Several techniques and systems have been developed for correcting and stabilizing injuries to or malformation of the spine. In one type of system, an elongated member such as an elongate bendable rod is disposed longitudinally along a length of the spine, spanning two or more vertebral levels. In certain applications, the rod is bent to correspond to the normal curvature of the spine in the particular region being instrumented, such as the normal kyphotic curvature of the thoracic region or the lordotic curvature of the lumbar region. In accordance with such a system, the rod is engaged to various vertebrae along a length of the spinal column by way of a number of anchor devices that utilize a variety of fixation elements configured to engage specific portions of the vertebra and other bones. For instance, one such fixation element is a hook that is configured to engage the laminae of the vertebra.
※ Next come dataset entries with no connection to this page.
(** * Vendor management system: purchase-order handlers and vendor metrics

    A shallow embedding of [vendors/models.py] and [vendors/views.py].

    - The three Django models are records; a table with a primary key is a
      finite map from the key to its row, the table of historical records
      (automatic key, only ever appended to) is a list in insertion order.
    - A view is a function from the database to the database and an outcome:
      the [JsonResponse] it returns, or the exception it lets escape.
    - A model instance held by a view ([po], [vendor]) is a record value that
      the view threads through the metric functions, which return the mutated
      instance together with the database, as [vendor.save()] writes every
      column of the instance back.
    - [FloatField] values are exact rationals ([Q]): the claims are about which
      rows enter an aggregate, not about binary rounding.
    - A [DateTimeField] is a count of microseconds; [datetime.now()] is an
      argument of the view that calls it.
    - A request body is the dictionary that [json.loads] returns, restricted
      to the keys the view reads, each present key holding a value of the type
      of its column; the values of these types that the table of purchase
      orders still refuses (a null [items], a [quantity] outside the range of
      the database integer) make [save()] and [create()] raise, as modelled
      by [PurchaseOrder_rejected].
    - [api_view] and the authentication classes answer a request with a method
      outside the view's list or without a valid token before the view runs;
      the request types hold the requests that reach the view. *)

From Stdlib Require Import ZArith QArith String List.
From stdpp Require Import gmap strings list fin_maps.

Local Open Scope string_scope.
Local Open Scope list_scope.

(** ** Values *)

Definition datetime := Z.
Bind Scope Z_scope with datetime.

(** [(a - b).total_seconds()] for two datetimes. *)
Definition total_seconds (a b : datetime) : Q := ((a - b) # 1000000)%Q.

(** The payload of a [JSONField]; it is stored and returned, never inspected. *)
#[local] Unset Elimination Schemes.
Inductive json :=
| JNull
| JBool (b : bool)
| JNum (q : Q)
| JStr (s : string)
| JList (l : list json)
| JDict (l : list (string * json)).
#[local] Set Elimination Schemes.

(** ** models.py *)

Module Vendor.
Record t := mk {
  vendor_code : string;
  name : string;
  contact_details : string;
  address : string;
  on_time_delivery_rate : Q;
  quality_rating_avg : Q;
  average_response_time : Q;
  fulfillment_rate : Q
}.

Definition set_quality_rating_avg (x : Q) (v : t) : t :=
  mk (vendor_code v) (name v) (contact_details v) (address v)
     (on_time_delivery_rate v) x (average_response_time v) (fulfillment_rate v).

Definition set_average_response_time (x : Q) (v : t) : t :=
  mk (vendor_code v) (name v) (contact_details v) (address v)
     (on_time_delivery_rate v) (quality_rating_avg v) x (fulfillment_rate v).

Definition set_fulfillment_rate (x : Q) (v : t) : t :=
  mk (vendor_code v) (name v) (contact_details v) (address v)
     (on_time_delivery_rate v) (quality_rating_avg v) (average_response_time v) x.
End Vendor.

Module PurchaseOrder.
Record t := mk {
  po_number : string;
  vendor : string;                       (* the foreign key, [vendor_id] *)
  order_date : datetime;
  delivery_date : datetime;
  items : json;
  quantity : Z;
  status : string;
  quality_rating : option Q;
  issue_date : datetime;
  acknowledgement_date : option datetime
}.

Definition set_acknowledgement_date (d : option datetime) (po : t) : t :=
  mk (po_number po) (vendor po) (order_date po) (delivery_date po) (items po)
     (quantity po) (status po) (quality_rating po) (issue_date po) d.
End PurchaseOrder.

Module HistoricalPerformance.
Record t := mk {
  vendor : string;
  date : datetime;
  on_time_delivery_rate : Q;
  quality_rating_avg : Q;
  average_response_time : Q;
  fulfillment_rate : Q
}.
End HistoricalPerformance.

(** ** The database *)

Record DB := mkDB {
  Vendor_objects : gmap string Vendor.t;
  PurchaseOrder_objects : gmap string PurchaseOrder.t;
  HistoricalPerformance_objects : list HistoricalPerformance.t
}.

Definition set_Vendor_objects (m : gmap string Vendor.t) (db : DB) : DB :=
  mkDB m (PurchaseOrder_objects db) (HistoricalPerformance_objects db).

Definition set_PurchaseOrder_objects (m : gmap string PurchaseOrder.t) (db : DB) : DB :=
  mkDB (Vendor_objects db) m (HistoricalPerformance_objects db).

Definition set_HistoricalPerformance_objects (l : list HistoricalPerformance.t) (db : DB) : DB :=
  mkDB (Vendor_objects db) (PurchaseOrder_objects db) l.

(** [instance.save()] of an instance loaded from the database: an UPDATE of
    the row whose key is the instance's current key, an INSERT when there is
    no such row. *)
Definition Vendor_save (v : Vendor.t) (db : DB) : DB :=
  set_Vendor_objects (<[Vendor.vendor_code v := v]> (Vendor_objects db)) db.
Another very prevalent fixation dement is a bone screw that can be threaded into various parts of the vertebrae, particularly the pedicle.
As these systems have evolved, various degrees of freedom of relative orientation were integrated into the systems in order to accommodate misaligned spinal curvature as well as to minimize rod bending and stress risers in the anchor. Presently, the standard in rod-based spinal systems is a polyaxial pedicle screw which includes a yoke having a slot for receiving a bendable elongate connecting rod that is coupled to a threaded bone engaging stank for polyaxial swiveling movement with respect thereto. One example of such a polyaxial screw is shown and described in commonly assigned U.S. Pat. No. 8,491,639, entitled “Multi-axial Spinal Fixation System”, issued on Apr. 24, 2012 to Anthony James et al (the ‘639 Patent).
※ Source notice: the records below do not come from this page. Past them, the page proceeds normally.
(* ===== verification/TsqSound.v ===== *)
(** * TSQ listener: where the lines of the data file come from

    For any peers whatsoever: every line is the difference of two samples that
    the listener has read, one from each of its connections, after these had
    announced their identifiers. *)

From S2P Require Import Prelude Sys Libc Tsq TsqListener.

Local Open Scope Z_scope.

(** ** Specification *)

Section reads.
Context {OS : tsq_os}.

(** What the listener takes a read of [data] for: an identifier, a sample. *)
Definition announced (data : list Z) : Z :=
  atoi (cstr (write_at (replicate BUFFER_SIZE 0) 0 (take (BUFFER_SIZE - 1) data))).

Definition sample_of (data : list Z) : payload :=
  decode_payload (write_at (replicate BUFFER_SIZE 0) 0 (take (BUFFER_SIZE - 1) data)).

(** The connections, in the order in which they were accepted, each with the
    identifier that the read behind accept() delivered. *)
Fixpoint clients (tr : list call) : list (Z * Z) :=
  match tr with
  | [] => []
  | Read c _ :: tr' =>
      match tr' with
      | Accept _ :: _ => clients tr' ++ option_list ((λ data, (c, announced data)) <$> os_read tr)
      | _ => clients tr'
      end
  | _ :: tr' => clients tr'
  end.

(** What the later reads from [fd] delivered. *)
Fixpoint samples_read (fd : Z) (tr : list call) : list payload :=
  match tr with
  | [] => []
  | Read c _ :: tr' =>
      samples_read fd tr' ++
      match tr' with
      | Accept _ :: _ => []
      | _ => if c =? fd then option_list (sample_of <$> os_read tr) else []
      end
  | _ :: tr' => samples_read fd tr'
  end.

(** The difference in nanoseconds of two valid samples of the same second, one
    read from each of the two connections. *)
Definition line_from (tr : list call) (n : Z) : Prop :=
  ∃ c0 id0 c1 id1 p0 p1, clients tr = [(c0, id0); (c1, id1)] ∧
    p0 ∈ samples_read c0 tr ∧ valid_sample [id0; id1] p0 ∧
    p1 ∈ samples_read c1 tr ∧ valid_sample [id0; id1] p1 ∧
    secs p0 = secs p1 ∧ n = i64 (nsecs p0 - nsecs p1).

(** Every line of the data file, in order: its number, and such a difference. *)
Definition log_sound (tr : list call) : Prop :=
  ∀ k r x n, data_lines tr !! k = Some (r, x, n) →
    r = i32 (Z.of_nat k) ∧ x = 0 ∧ line_from tr n.

(** ** Lemmas: calls *)

(** A call that neither reads nor logs. *)
Definition still (c : call) : Prop :=
  match c with Read _ _ | Fprintf _ _ _ => False | _ => True end.

(** The next read is not the one of an identifier. *)
Definition connected (tr : list call) : Prop :=
  match tr with Accept _ :: _ => False | _ => True end.

Lemma clients_still c tr : still c → clients (c :: tr) = clients tr.
Proof. by destruct c. Qed.

Lemma samples_read_still fd c tr : still c → samples_read fd (c :: tr) = samples_read fd tr.
Proof. by destruct c. Qed.

Lemma clients_read c n tr : connected tr → clients (Read c n :: tr) = clients tr.
Proof. by destruct tr as [|[] tr]. Qed.

Lemma samples_read_read fd c n tr :
  connected tr →
  samples_read fd (Read c n :: tr)
  = samples_read fd tr
    ++ if c =? fd then option_list (sample_of <$> os_read (Read c n :: tr)) else [].
Proof. by destruct tr as [|[] tr]. Qed.

(** The calls after which the lines still stand. *)
Lemma log_sound_grow c tr :
  (match c with Fprintf _ _ _ => False | _ => True end) →
  (clients (c :: tr) = clients tr ∨ data_lines tr = []) → log_sound tr → log_sound (c :: tr).
Proof.
  intros Hc Hcl H k r x n. rewrite data_lines_cons_none by by destruct c. intros Hk.
  destruct Hcl as [Hcl|Hcl]; [|by rewrite Hcl in Hk].
  destruct (H k r x n Hk) as (-> & -> & c0 & id0 & c1 & id1 & p0 & p1 & E & H0 & V0 & H1 & V1 & Es & ->).
  do 2 (split; [done|]). exists c0, id0, c1, id1, p0, p1. rewrite Hcl.
  assert (∀ fd p, p ∈ samples_read fd tr → p ∈ samples_read fd (c :: tr)) as Hmono.
  { intros fd p Hp. destruct c; try exact Hp. cbn [samples_read]. apply elem_of_app. by left. }
  split_and!; auto.
Qed.

Lemma log_sound_still c tr : still c → log_sound tr → log_sound (c :: tr).
Proof. intros Hc. apply log_sound_grow; [by destruct c|]. left. by apply clients_still. Qed.

Lemma log_sound_nil tr : data_lines tr = [] → log_sound tr.
Proof. intros E k r x n. by rewrite E. Qed.

Lemma log_sound_line tr n :
  log_sound tr → line_from tr n →
  log_sound (Fprintf (i32 (Z.of_nat (length (data_lines tr)))) 0 n :: tr).
Proof.
  intros Hl Hn k r x n'. rewrite data_lines_cons, lookup_app_Some.
  intros [Hk|[Hk Hk']]; [by apply Hl|].
  destruct (k - length (data_lines tr))%nat eqn:E; simpl in Hk'; [|done].
  injection Hk' as <- <- <-. split; [do 2 f_equal; lia|]. by split.
Qed.

(** What holds however the listener ends. *)
Definition sound {A} (o : outcome A) (s : st tsq_glob call) : Prop :=
  log_sound (trace s) ∧ match o with Exited c => c = 1 | _ => True end.

Lemma wp_error_sound {A} (Q : outcome A → st tsq_glob call → Prop) s :
  log_sound (trace s) → (∀ s', sound (@Exited A 1) s' → Q (Exited 1) s') → wp error Q s.
Proof.
  intros H HQ. apply wp_error, HQ. split; [|done]. cbn [trace].
  assert (Forall still (rev (error_calls (glob s)))) as Hs.
  { apply Forall_rev. unfold error_calls. repeat apply Forall_app_2; case_match; by repeat constructor. }
  induction Hs as [|c new Hc _ IH]; [done|]. by apply log_sound_still.
Qed.

(** ** Lemmas: the state of the loop *)

(** The samples in the table, and the one that is held, were read. *)
Record sourced (l : lstate) (tr : list call) : Prop := {
  so_clients : clients tr = zip (cli_conns l) (cli_ids l);
  so_conns : length (cli_conns l) = CLIENT_COUNT;
  so_ids : length (cli_ids l) = CLIENT_COUNT;
  so_linv : linv (cli_ids l) l;
  so_slot : ∀ i, pl_valid_flag l !! i = Some true →
    slot_data l i ∈ samples_read (nth i (cli_conns l) 0) tr;
  so_keep : skip_slot l = true → ∀ i, keep_data_slot l = Z.of_nat i →
    keep_data l ∈ samples_read (nth i (cli_conns l) 0) tr;
  so_log : log_sound tr;
  so_rounds : rounds l = i32 (Z.of_nat (length (data_lines tr)))
}.

Lemma sourced_grow c l tr :
  (match c with Fprintf _ _ _ => False | _ => True end) → clients (c :: tr) = clients tr →
  sourced l tr → sourced l (c :: tr).
Proof.
  intros Hc Hcl [H1 H2 H3 H4 H5 H6 H7 H8].
  assert (∀ fd p, p ∈ samples_read fd tr → p ∈ samples_read fd (c :: tr)) as Hmono.
  { intros fd p Hp. destruct c; try exact Hp. cbn [samples_read]. apply elem_of_app. by left. }
  split; rewrite ?Hcl; auto.
  - apply log_sound_grow; auto.
  - by rewrite data_lines_cons_none by by destruct c.
Qed.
One particular use of polyaxial pedicle screws is for posterior application in the cervico-thoracic spine. In such application, due in part to the relatively small size of the vertebrae and access area for surgery, low profile and high angulation of the polyaxial screws are desirable. While considering these desirable features, some have recognized that pull out strength of the polyaxial screw may be affected in an effort to provide a structure to achieve such results. This concern is described, for example, in U.S. Pat. No. 8,636,778, issued to Gephart et al. on Jan. 28, 2014. Other patents describing polyaxial screws that may be used in cervico-thoracic applications include U.S. Pat. No. 8,337,530, issued to Hestad et al. on Dec. 25, 2012, U.S. Pat. No. 8,100,946, issued to Strausbaugh et al. on Jan. 24, 2012 and U.S. Pat. No. 8,021,397, issued to Farris et al. on Sep. 20, 2011.
In addition, after placement of the polyaxial screw during such spinal surgery, it is also desirable that the yoke of the polyaxial screw remain upright. Screw yokes are often manipulated with a positioner instrument for later rod placement and for a preview of any rod contouring that may he necessary. Yokes that stay in position negate the need for repositioning and therefore facilitate a more efficient operation. The ‘639 Patent noted hereinabove describes use of a wave spring to provide friction between the yoke and the bone screw to releasably retain the yoke in position after screw placement.
Nevertheless, improvements in polyaxial screws that provide relatively high angulation and low profile, as well as retention of the screw yoke in a releasable manipulable position once introduced into a vertebra, particularly for application in the posterior cervico -thoracic spine, are desirable.